# Provided material:
Definition short_time (e : Entry) (mode : OutputMode) (realtime monotonic : option (list Z)) : list Z + Z :=
  let parsed o := match o with Some s => safe_atou64 (cstring s) | None => inr ENOENT end in
  match mode with
  | OUTPUT_SHORT_MONOTONIC =>
      match (match parsed monotonic with
             | inl t => inl t
             | inr _ => match e_monotonic e with inl (t, _) => inl t | inr er => inr er end
             end) with
      | inl t => inl (txt "[" ++ pad 5 32 (format_u (t / USEC_PER_SEC)) ++ txt "." ++ padded 6 (t mod USEC_PER_SEC) ++ txt "]")
      | inr er => inr er
      end
  | _ =>
      match (match parsed realtime with inl x => inl x | inr _ => e_realtime e end) with
      | inr er => inr er
      | inl x =>
          let t := x / USEC_PER_SEC in
          let buf :=
            match mode with
            | OUTPUT_SHORT_ISO => strftime (txt "%Y-%m-%dT%H:%M:%S%z") t
            | OUTPUT_SHORT_PRECISE =>
                match strftime (txt "%b %d %H:%M:%S") t with
                | [] => []
                | s => take 63 (s ++ txt "." ++ padded 6 (x mod USEC_PER_SEC))
                end
            | _ => strftime (txt "%b %d %H:%M:%S") t
            end in
          match buf with [] => inr EINVAL | _ => inl buf end
      end
  end.

(** What a header field adds to the line, and the number of its columns. *)
Definition short_part (v : option (list Z)) (flags : Z) (open close : list Z) : option (list Z * nat) :=
  match v with
  | Some s => if shall_print s flags then Some (open ++ format_s (length s) s ++ close, length (open ++ s ++ close)) else None
  | None => None
  end.

(** The first of two fields that is there, or [other]. *)
Definition either (a b : option (list Z * nat)) (other : list Z) : list Z * nat :=
  match a, b with Some x, _ => x | None, Some x => x | None, None => (other, O) end.

Definition output_short (e : Entry) (mode : OutputMode) (n_columns : nat) (flags : Z) : outcome Out :=
  let '(items, r) := e_data e (if has_flag flags (Z.lor OUTPUT_SHOW_ALL OUTPUT_FULL_WIDTH) then 0 else Z.of_nat (PRINT_CHAR_THRESHOLD + 1)) in
  if r <? 0 then Ok ([], r) else
  match collect items with
  | [priority; hostname; identifier; comm; pid; fake_pid; realtime; monotonic; message] =>
      match message with
      | None => Ok ([], 0)
      | Some message =>
          match (if has_flag flags OUTPUT_SHOW_ALL then Ok message else strip_tab_ansi message) with
          | Ok message =>
              let p := match priority with Some [c] => if (48 <=? c) && (c <=? 55) then c - 48 else LOG_INFO | _ => LOG_INFO end in
              match short_time e mode realtime monotonic with
              | inr er => Ok ([], - er)
              | inl time =>
                  let (host, n1) := either (short_part hostname flags [32] []) None [] in
                  let (ident, n2) := either (short_part identifier flags [32] []) (short_part comm flags [32] []) [32] in
                  let (id, n3) := either (short_part pid flags (txt "[") (txt "]")) (short_part fake_pid flags (txt "[") (txt "]")) [] in
                  let head := time ++ host ++ ident ++ id in
                  let n := ((match mode with OUTPUT_SHORT_MONOTONIC => 14 | _ => length time end) + n1 + n2 + n3)%nat in
                  if negb (has_flag flags OUTPUT_SHOW_ALL) && negb (utf8_is_printable (copied message))
                  then Ok (head ++ txt ": [" ++ format_bytes (Z.of_nat (length message)) ++ txt " blob data]" ++ [10], 0)
                  else
                    match print_multiline (n + 2) n_columns flags p message with
                    | Ok (t, ellipsized) => Ok (head ++ txt ": " ++ t, if ellipsized : bool then 1 else 0)
                    | Err er => Err er
                    | Crash => Crash
                    | NoFuel => NoFuel
                    end
              end
          | Err er => Err er
          | Crash => Crash
          | NoFuel => NoFuel
          end
      end
  | _ => Crash
  end.
Lemma output_export_witness : exists text, output_export sample_entry = (text, 0) /\
  read_export 8 (text ++ txt "next") =
  Some ([(txt "__CURSOR", txt "s=1;i=2"); (txt "__REALTIME_TIMESTAMP", txt "5"); (txt "__MONOTONIC_TIMESTAMP", txt "7");
         (txt "_BOOT_ID", txt "abababababababababababababababab"); (txt "MESSAGE", txt "hello"); (txt "BLOB", [10; 61; 200; 0])], txt "next").
Proof.
  destruct (output_export_round_trip sample_entry 5 7 (repeat 171 16) (txt "s=1;i=2") sample_fields) as (t & H1 & H2).
  - reflexivity.
  - reflexivity.
  - unfold is_u64; lia.
  - unfold is_u64; lia.
  - apply (bool_decide_unpack _). vm_compute. exact I.
  - exact bytes_fields.
  - exists t. split; [exact H1|]. rewrite H2 by (cbn; lia). vm_compute. reflexivity.
Defined.

(** * Colours and tabs *)

(** A message is made of characters, tabs and colour sequences. *)
Inductive token := TChar (c : Z) | TTab | TColor (parameters : list Z).

Definition token_ok (t : token) : Prop :=
  match t with
  | TChar c => c <> 27 /\ c <> 9
  | TTab => True
  | TColor ps => Forall (fun c => is_digit c = true \/ c = 59) ps
  end.

Definition written (t : token) : list Z := match t with TChar c => [c] | TTab => [9] | TColor ps => 27 :: 91 :: ps ++ [109] end.
Definition shown (t : token) : list Z := match t with TChar c => [c] | TTab => replicate 8 32 | TColor _ => [] end.

Lemma strip_color ps : Forall (fun c => is_digit c = true \/ c = 59) ps -> forall n b s,
  strip_loop (length ps + 1 + n) (STATE_BRACKET b) (ps ++ 109 :: s) = strip_loop n STATE_OTHER s.
Proof.
  induction 1 as [|c ps Hc _ IH]; intros n b s; [done|]. cbn [length Nat.add app strip_loop].
  destruct Hc as [Hd| ->]; [|by apply IH]. rewrite Hd. cbn [negb andb]. unfold is_digit in Hd. bprop.
  rewrite (proj2 (Z.eqb_neq c 109)) by lia. by apply IH.
Qed.

(** strip_tab_ansi removes the colour sequences of a message, replaces each tab by eight
    spaces and keeps everything else. *)
Theorem strip_tab_ansi_correct ts : Forall token_ok ts -> strip_tab_ansi (flat_map written ts) = Ok (flat_map shown ts).
Proof.
  intros Hts. unfold strip_tab_ansi. set (N := (_ * _)%nat). assert (length (flat_map written ts) < N)%nat as Hn by (unfold N; lia).
  clearbody N. revert N Hn. induction Hts as [|t ts Ht _ IH]; intros n Hn; (destruct n as [|n]; [lia|]); [done|].
  destruct t as [c| |ps]; cbn [flat_map written shown app] in *.
  - destruct Ht as [H1 H2]. cbn [strip_loop length] in *. rewrite (proj2 (Z.eqb_neq c 27)), (proj2 (Z.eqb_neq c 9)) by done. by rewrite IH by lia.
  - cbn [strip_loop length] in *. rewrite IH by lia. done.
  - rewrite <- app_assoc in *. cbn [app length] in *. rewrite length_app in Hn. cbn [length] in Hn.
    destruct n as [|n]; [lia|]. cbn [strip_loop Z.eqb Pos.eqb].
    replace n with (length ps + 1 + (n - length ps - 1))%nat by lia. rewrite strip_color by done. apply IH. lia.
Qed.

# Work instruction:
Could you report all lines of the listing that hold "None"?

# Worked solution:
  let parsed o := match o with Some s => safe_atou64 (cstring s) | None => inr ENOENT end in
  | Some s => if shall_print s flags then Some (open ++ format_s (length s) s ++ close, length (open ++ s ++ close)) else None
  | None => None
  match a, b with Some x, _ => x | None, Some x => x | None, None => (other, O) end.
      | None => Ok ([], 0)
                  let (host, n1) := either (short_part hostname flags [32] []) None [] in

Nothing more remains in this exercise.